Before the fire, there were more (p < 0.05) monocot than dicot seeds in the soil bank. With the beginning of the rainy season, germination started in the field, and from September through February, there was no difference in the contribution of monocot and dicot seeds in the total seed bank. From March onward (7 months after the fire), the dicot seed density was greater than the density of monocots. One year after, the density of dicot seeds was 4.6 times greater (p < 0.05) than the density of monocot seeds (Fig. 1; Tables 1, 2).
Seeds from 178 species were identified in the soil and litter bank: 50 monocot and 128 dicot species. However, only 21 monocot and 58 dicot species (Tables 1, 2) showed viable seeds. The identified monocot species (19) were mainly Poaceae (64 %), followed by Cyperaceae (18 %) and Iridaceae (9 %). Individuals of two species died before they could be identified. Echinolaena inflexa (110 seeds m−2 year−1), Axonopus barbigerus (42 seeds m−2 year−1), Bulbostylis spp. (19 seeds m−2 year−1), and Schizachyrium tenerum (15 seeds m−2 year−1) were the most important species in the monocot seed bank throughout the year, while 12 species (60 %) showed 1 seeds m−2 year−1 or less (Table 1). The seeds of E. inflexa comprised 50 % of the viable monocot seeds in the soil bank throughout the year. Mesosetum loliiforme was the only monocot species that showed viable seeds only before the fire, and Aristida setifolia, Axonopus marginatus, Panicum cervicatum, Paspalum multicaule, Rhynchelytrum repens, and Trachypogon spicatus were present in the soil samples only after the fire (Table 1).

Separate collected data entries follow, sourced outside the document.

(** [app.put('/api/cards/:id')] *)
Definition update_card (id : string) (cardData : object) : Prog Response :=
  try_catch
    (r ← await (supabase.select
                  (supabase.eq "id" id
                     (supabase.update cardData
                        (supabase.from "credit_cards"))));
     match error r with
     | Some e =>
         Ret (status_json 500 {[ "error" := VStr "無法更新信用卡資料";
                                 "details" := VStr (message e) ]})
     | None =>
         rows ← rows_of (data r);
         if Nat.eqb (length rows) 0 then Ret not_found
         else Ret (json (VObj {[ "success" := VBool true;
                                 "data" := first_row rows ]}))
     end)
    (λ e, Ret (status_json 500 (server_error e))).

(** [app.delete('/api/cards/:id')] *)
Definition delete_card (id : string) : Prog Response :=
  try_catch
    (r ← await (supabase.select
                  (supabase.eq "id" id
                     (supabase.delete (supabase.from "credit_cards"))));
     match error r with
     | Some e =>
         Ret (status_json 500 {[ "error" := VStr "無法刪除信用卡資料";
                                 "details" := VStr (message e) ]})
     | None =>
         rows ← rows_of (data r);
         if Nat.eqb (length rows) 0 then Ret not_found
         else Ret (json (VObj {[ "success" := VBool true;
                                 "message" := VStr "信用卡已刪除" ]}))
     end)
    (λ e, Ret (status_json 500 (server_error e))).

(** The row the chat route logs. *)
Definition log_entry (prompt : value) (aiText : string) : object :=
  {[ "prompt" := prompt; "response" := VStr aiText ]}.

Definition log_write (prompt : value) (aiText : string) : Query :=
  supabase.insert [log_entry prompt aiText] (supabase.from "ai_logs").

(** [app.post('/api/chat')] *)
Definition chat (req_body : object) : Prog Response :=
  try_catch
    (let message := get req_body "message" in
     if negb (truthy message)
     then Ret (status_json 400 {[ "error" := VStr "請提供訊息 (message)" ]})
     else
       let model := getGenerativeModel "gemini-2.0-flash" in
       result ← generateContent model message;
       aiText ← call_text result;
       r ← await (log_write message aiText);
       Ret (json (VObj {[ "reply" := VStr aiText;
                          "saved" := VBool (negb (reported (error r))) ]})))
    (λ e, Ret (status_json 500 (server_error_full e))).

(** ** The row store

    The store is an external service; what follows is its contract as the
    handlers rely on it: tables of rows, and the meaning of the query
    operators that the handlers use.  Everything that can go wrong inside
    the service (an unreachable host, a missing relation, a constraint or
    type error) is a decision of the environment, see [fault] below. *)

Local Open Scope char_scope.

Definition lower_char (c : ascii) : ascii :=
  if (Ascii.leb "A" c && Ascii.leb c "Z")%bool
  then ascii_of_nat (nat_of_ascii c + 32)
  else c.

(** The service accepts [*] in a pattern as another spelling of [%]. *)
Definition star (c : ascii) : ascii := if Ascii.eqb c "*" then "%" else c.

Fixpoint map_string (f : ascii → ascii) (s : string) : string :=
  match s with
  | EmptyString => EmptyString
  | String c s' => String (f c) (map_string f s')
  end.

Definition lower : string → string := map_string lower_char.

(** SQL [LIKE]: [%] matches any run of characters, [_] any one character,
    and a backslash makes the next pattern character literal.  A pattern
    that ends in a lone backslash is malformed and matches nothing here; the
    patterns of the filter route end in [%] and are never of that kind. *)
Fixpoint like (p : string) : string → bool :=
  match p with
  | EmptyString => λ s, match s with EmptyString => true | _ => false end
  | String c p' =>
      if Ascii.eqb c "%" then
        fix skip (s : string) : bool :=
          (like p' s
           || match s with EmptyString => false | String _ s' => skip s' end)%bool
      else if Ascii.eqb c "_" then
        λ s, match s with EmptyString => false | String _ s' => like p' s' end
      else if Ascii.eqb c "\" then
        match p' with
        | EmptyString => λ _, false
        | String d p'' =>
            λ s, match s with
                 | EmptyString => false
                 | String x s' => (Ascii.eqb x d && like p'' s')%bool
                 end
        end
      else
        λ s, match s with
             | EmptyString => false
             | String x s' => (Ascii.eqb x c && like p' s')%bool
             end
  end.

Close Scope char_scope.

(** [column ILIKE pattern] as the service evaluates it: [*] is read as [%],
    then pattern and text are compared in lower case. *)
Definition ilike_match (pattern s : string) : bool :=
  like (lower (map_string star pattern)) (lower s).

(** A text cell of a row; [NULL] and absent cells satisfy no predicate. *)
Definition cell_text (r : object) (column : string) : option string :=
  match r !! column with
  | Some (VStr s) => Some s
  | _ => None
  end.

Definition holds (f : Filter) (r : object) : bool :=
  match f with
  | Ilike column pattern =>
      match cell_text r column with
      | Some s => ilike_match pattern s
      | None => false
      end
  | Eq column v =>
      match cell_text r column with
      | Some s => String.eqb s v
      | None => false
      end
  end.
(** Every listed mesh is where its body is. *)
Definition synced (w : World.t) : Prop :=
  forall m b,
    (m, b) ∈ World.objects w ->
    THREE.position (THREE.objects (World.scene w) m)
    = CANNON.position (World.physicsWorld w) b.

(** A scene, or a physics world, that lists nothing twice and only objects
    created so far. *)
Definition neat_scene (sc : THREE.Scene) : Prop :=
  NoDup (THREE.children sc)
  /\ Forall (fun o => (o < THREE.object3DId sc)%nat) (THREE.children sc).

Definition neat_world (pw : CANNON.World) : Prop :=
  NoDup (CANNON.bodies pw)
  /\ Forall (fun b => (b < CANNON.idCounter pw)%nat) (CANNON.bodies pw).

(** An object as [addDecorations] leaves it: its mesh on the ground plane,
    at least 2 away from the origin, its body 5 above the mesh. *)
Definition spawned (w : World.t) (obj : nat * nat) : Prop :=
  let p := THREE.position (THREE.objects (World.scene w) obj.1) in
  Vector3.y p = 0
  /\ CANNON.position (World.physicsWorld w) obj.2
     = Vector3.mk (Vector3.x p) 5 (Vector3.z p)
  /\ 2 <= groundDistance Vector3.zero p.

(** One turn of a loop of [addDecorations] that is not skipped. *)
Definition spawn (pos : Vector3.t) (w : World.t) : World.t :=
  let '(mesh, sc) := ObjectGenerator.createMesh pos (World.scene w) in
  World.addPhysicsObject mesh
    (World.mk (Hole.with_scene sc (World.hole w)) (World.objects w)).
(** The object literal [Logger]'s constructor starts its options from,
    lines 52-56. *)
Definition Logger_defaults : list (string * JsVal) :=
  [("name", JStr "service"); ("process", JStr "service"); ("level", JStr "info")].

(** The object literal [createHapiServer] starts the server configuration
    from, lines 243-261. *)
Definition server_defaults : list (string * JsVal) :=
  [("router", JObj None [("stripTrailingSlash", JBool true)]);
   ("routes",
    JObj None
      [("cors",
        JObj None
          [("headers",
            array [JStr "Authorization"; JStr "Content-Type"; JStr "If-None-Match"]);
           ("origin", array [JStr "*"]);
           ("credentials", JBool true)])]);
   ("debug", JBool false)].

(** A [Logger] as its constructor leaves it: [this.options], [this.log],
    the interval [this.lag] probes at, and [this.unresponsiveTimeout]. *)
Record LoggerObject : Type := {
  lg_options : JsVal;
  lg_log : LogHandle;
  lg_lagProbeInterval : JsVal;
  lg_unresponsiveTimeout : JsVal
}.

(** The hapi server [createHapiServer] returns: the configuration it was
    made from, and the [Logger] its two event listeners close over. *)
Record HapiServer : Type := {
  serverConfig : JsVal;
  listener : LoggerObject
}.

(** What [addRoutes] hands to [server.register]: the plugin (its name, its
    version and the routes its [register] function adds, in order) and the
    prefix option. *)
Record Registration : Type := {
  plugin_name : JsVal;
  plugin_version : JsVal;
  plugin_routes : list JsVal;
  routes_prefix : JsVal
}.
Lemma encodeURIComponent_well_formed s :
  is_Some (encodeURIComponent s) ↔ well_formed_utf16 s = true.
Proof.
  remember (length s) as n eqn:Hn. revert s Hn.
  induction n as [n IH] using lt_wf_ind.
  intros [|c r] Hn; cbn [encodeURIComponent well_formed_utf16].
  { split; [done|by eexists]. }
  cbn [length] in Hn.
  destruct (uri_unescaped c) eqn:Hu.
  { destruct (uri_unescaped_not_surrogate c Hu) as [-> ->].
    rewrite fmap_is_Some. apply (IH (length r)); [lia|done]. }
  destruct (is_low_surrogate c); [split; [by intros [? ?]|done]|].
  destruct (is_high_surrogate c).
  - destruct r as [|d r']; [split; [by intros [? ?]|done]|].
    cbn [length] in Hn.
    destruct (is_low_surrogate d); cbn [andb]; [|split; [by intros [? ?]|done]].
    rewrite fmap_is_Some. apply (IH (length r')); [lia|done].
  - rewrite fmap_is_Some. apply (IH (length r)); [lia|done].
Qed.

Lemma callBackend_cases malformed env answer p :
  has_account env = true →
  ∃ s1,
    (conversation s1 = conversation (chat p) ∧ chatInput s1 = chatInput (chat p) ∧
     chatLoading s1 = chatLoading (chat p) ∧ agentName s1 = agentName (chat p)) ∧
    if token_resolves (accessToken (chat p)) env then
      ∃ tok, tok ≠ [] ∧
        callBackend malformed env answer p =
          match encodeURIComponent (agentName (chat p)) with
          | None =>
              (MkPanel
                 (setError
                    (Some (error_text (MkJsError (js "URIError") malformed))) s1)
                 false None, [])
          | Some name =>
              (match answer with
               | BackendRejects reason =>
                   MkPanel
                     (setError
                        (Some (error_text (MkJsError (js "TypeError") reason))) s1)
                     false None
               | BackendNotOk code d e =>
                   MkPanel
                     (setError
                        (Some (error_text
                                 (new_Error
                                    (or_else d
                                       (or_else e (backend_error_text code))))))
                        s1)
                     false None
               | BackendOk data => MkPanel s1 false data
               end, [MkBackendRequest (js "/agents/" ++ name) (js "Bearer " ++ tok)])
          end
    else callBackend malformed env answer p = (MkPanel s1 false None, []).
Proof.
  intros Hacc. unfold callBackend, token_resolves. rewrite Hacc.
  cbn [negb andb].
  destruct (accessToken (chat p)) as [[|c r]|] eqn:Htok; cbn [truthy orb].
  2:{ exists (setError None (chat p)). split; [done|].
      exists (c :: r). split; [done|].
      by destruct (encodeURIComponent (agentName (chat p))), answer. }
  all: pose proof (tryGetTokenSilent_frame env (setError None (chat p)))
         as (_ & _ & Hl & Hconv & Hin & Hag);
       pose proof (tryGetTokenSilent_truthy env (setError None (chat p))) as Ht;
       rewrite Hacc in Ht; cbn [andb] in Ht;
       destruct (tryGetTokenSilent env (setError None (chat p))) as [s1 token];
       cbn [fst snd] in *; exists s1; (split; [done|]); rewrite <- Ht;
       destruct token as [[|c r]|]; cbn [truthy]; try done;
       exists (c :: r); (split; [done|]);
       by destruct (encodeURIComponent (agentName (chat p))), answer.
Qed.
Lemma createSquad_invariant (Math_sqrt : Q -> Q) (e : Engine) :
  wellFormed e /\ commandLinked e ->
  wellFormed (createSquadFromPending Math_sqrt e)
  /\ commandLinked (createSquadFromPending Math_sqrt e).
Proof.
  intros Hinv.
  destruct (Nat.ltb_spec (length (pendingPath e)) 2) as [Hshort|Hlen].
  { apply (invariant_view e); [| exact Hinv].
    unfold createSquadFromPending.
    apply Nat.ltb_lt in Hshort. rewrite Hshort. reflexivity. }
  destruct (decide (eligibleDrones e = [])) as [Hnil|Hne].
  { apply (invariant_view e); [| exact Hinv].
    rewrite (createSquad_rejected Math_sqrt e Hlen Hnil). reflexivity. }
  pose proof Hinv as ((Hfit & _ & Hobj & Hnx) & _).
  pose proof (createSquad_slots Math_sqrt e Hlen Hne Hfit) as [Hin Hout].
  pose proof (createSquad_registry Math_sqrt e Hlen Hne)
    as (Hcmds & Hobjs & Hnext & _).
  pose proof (createSquad_lengths Math_sqrt e)
    as (Lp & Ll & Lh & Ls & Lc & Lt & Ln).
  cbv zeta in *.
  set (e' := createSquadFromPending Math_sqrt e) in *. clearbody e'.
  set (cmd := newCommand Math_sqrt e) in *.
  set (assigned := take (Z.to_nat (needed e)) (eligibleDrones e)) in *.
  assert (Hlive : forall c, liveId e c -> liveId e' c).
  { intros c (r & cmd0 & Hr & Hcmd0 & Hid). exists r, cmd0.
    rewrite Hcmds. split; [apply elem_of_app; left; exact Hr |].
    split; [| exact Hid].
    unfold lookupCmd in *. rewrite Hobjs.
    apply lookup_app_l_Some. exact Hcmd0. }
  assert (Hnew : liveId e' (cmdId cmd)).
  { exists (length (commandObjs e)),
      (set_activeDroneCount (Z.of_nat (length assigned)) cmd).
    rewrite Hcmds. split; [apply elem_of_app; right; left |].
    split; [| reflexivity].
    unfold lookupCmd. rewrite Hobjs, lookup_app_r, Nat.sub_diag by lia.
    reflexivity. }
  assert (Hspread : (1 <= length (spreadPoints cmd))%nat).
  { apply interpolatePath_nonempty. lia. }
  apply invariant_intro.
  - unfold storeFits in *. rewrite Ln, Lp, Ll, Lh, Ls, Lc, Lt. exact Hfit.
  - intros r cmd0 Hr. unfold lookupCmd in Hr. rewrite Hobjs in Hr.
    apply lookup_app_Some in Hr as [Hr | [_ Hr]].
    + apply (Hobj r cmd0 Hr).
    + apply list_lookup_singleton_Some in Hr as [_ <-].
      cbn [path spreadPoints set_activeDroneCount].
      split; [cbn; lia | exact Hspread].
  - rewrite Hnext. lia.
  - intros j s c t Hj Hst Hcid Htid. rewrite Ln in Hj.
    destruct (decide (j ∈ assigned)) as [Hmem|Hnot].
    + apply list_elem_of_lookup_1 in Hmem as [pos Hpos].
      destruct (Hin pos j Hpos) as (E1 & E2 & E3 & _).
      rewrite E1 in Hst. rewrite E2 in Hcid. rewrite E3 in Htid.
      injection Hst as <-. injection Hcid as <-. injection Htid as <-.
      assert (Hid : (0 <= cmdId cmd)%Z) by (cbn; lia).
      split; [tauto |]. split; [intros _; exact Hnew |].
      intros _. apply assignedTarget_nonneg. exact Hspread.
    + destruct (Hout j Hnot) as (E1 & E2 & E3 & _).
      rewrite E1 in Hst. rewrite E2 in Hcid. rewrite E3 in Htid.
      apply (droneOk_registry e e' s c t Hlive).
      apply (invariant_elim e j s c t Hinv Hj Hst Hcid Htid).
Qed.

(** *** Squad removal keeps the link *)

(** The loop of [removeSquad] over the first [n] drones. *)
Lemma releaseDrones_spec (id : Z) (e : Engine) (n : nat) :
  let e' := foldl (releaseDrone id) e (seq 0 n) in
  (state e' = state e
   /\ commands e' = commands e
   /\ commandObjs e' = commandObjs e
   /\ nextCommandId e' = nextCommandId e
   /\ callbacks e' = callbacks e
   /\ dronePos e' = dronePos e
   /\ droneLoad e' = droneLoad e
   /\ droneHP e' = droneHP e
   /\ length (droneState e') = length (droneState e)
   /\ length (droneCommandId e') = length (droneCommandId e)
   /\ length (droneTargetId e') = length (droneTargetId e))
  /\ (forall j : nat,
        (j < n)%nat -> droneCommandId e !! j = Some id ->
        (j < length (droneState e))%nat ->
        (j < length (droneTargetId e))%nat ->
        droneState e' !! j = Some STATE_MINING_SEEK
        /\ droneCommandId e' !! j = Some (-1)%Z
        /\ droneTargetId e' !! j = Some (-1)%Z)
  /\ (forall j : nat,
        ~ ((j < n)%nat /\ droneCommandId e !! j = Some id) ->
        droneState e' !! j = droneState e !! j
        /\ droneCommandId e' !! j = droneCommandId e !! j
        /\ droneTargetId e' !! j = droneTargetId e !! j).
Proof.
  induction n as [|n IH].
  - cbn. split; [repeat split; reflexivity |].
    split; [intros j Hj; lia | intros j _; repeat split; reflexivity].
  - rewrite seq_S, foldl_app. cbn [foldl plus].
    cbv zeta in IH. set (en := foldl (releaseDrone id) e (seq 0 n)) in *.
    clearbody en.
    destruct IH as ((F1&F2&F3&F4&F5&F6&F7&F8&F9&F10&F11) & Ha & Hb).
    assert (Hn : droneCommandId en !! n = droneCommandId e !! n).
    { apply (Hb n). lia. }
    unfold releaseDrone. rewrite Hn.
    case_bool_decide as Hrel; cbn.
    + rewrite !length_insert.
      split; [repeat split; assumption |].
      split.
      * intros j Hj Hcid L1 L2.
        assert (L3 : (j < length (droneCommandId e))%nat)
          by (apply lookup_lt_Some in Hcid; exact Hcid).
        destruct (decide (j = n)) as [-> | Hne].
        -- rewrite !list_lookup_insert_eq by lia. repeat split; reflexivity.
        -- rewrite !list_lookup_insert_ne by congruence.
           apply Ha; [lia | assumption..].
      * intros j Hnot.
        assert (j <> n) by (intros ->; apply Hnot; split; [lia | exact Hrel]).
        rewrite !list_lookup_insert_ne by congruence.
        apply Hb. intros [Hj Hc]. apply Hnot. split; [lia | exact Hc].
    + split; [repeat split; assumption |].
      split.
      * intros j Hj Hcid L1 L2.
        assert (j <> n) by (intros ->; contradiction).
        apply Ha; [lia | assumption..].
      * intros j Hnot. apply Hb.
        intros [Hj Hc]. apply Hnot. split; [lia | exact Hc].
Qed.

Of the 58 dicot species with viable seeds (Table 2), 19 % (11) did not grow to a stage where they could be identified. Ten species could be identified only to family level, and seven to genus level. The identified species were mainly herbs (48 %), subshrubs (15 %), and shrubs (27 %). Trees were represented only by Dimorphandra mollis and Cecropia sp. Throughout the year, Compositae and Leguminosae were the families with the largest number of species, 15 and 13 species, respectively. Although represented by only four species, Melastomataceae showed the highest seed density in the seed bank, mainly because of the high seed density of Miconia albicans which contributed 51 % of the viable dicot seeds found in the seed bank. Miconia albicans (221 seeds m−2 year−1), Compositae 1 (64 seeds m−2 year−1), Borreria capitata (17 seeds m−2 year−1), and Oxalis sp. 1 (14 seeds m−2 year−1) were the most important species in the dicot seed bank throughout the year. Forty-five species (77 %) showed a viable seed density of less than 1 seeds m−2 year−1. Only Erigeron bonariensis and Gnaphalium purpureum were restricted to the pre-fire sample, and 12 species were present in the seed bank before and after the fire. Fifty-six percent of the dicot species (35 species) were present in the seed bank from February onward, 6 months after the fire. Ageratum conysoides, Chamaechrista orbiculata, and Leguminosae sp. 2 were found only in the samples collected 1 month after the fire.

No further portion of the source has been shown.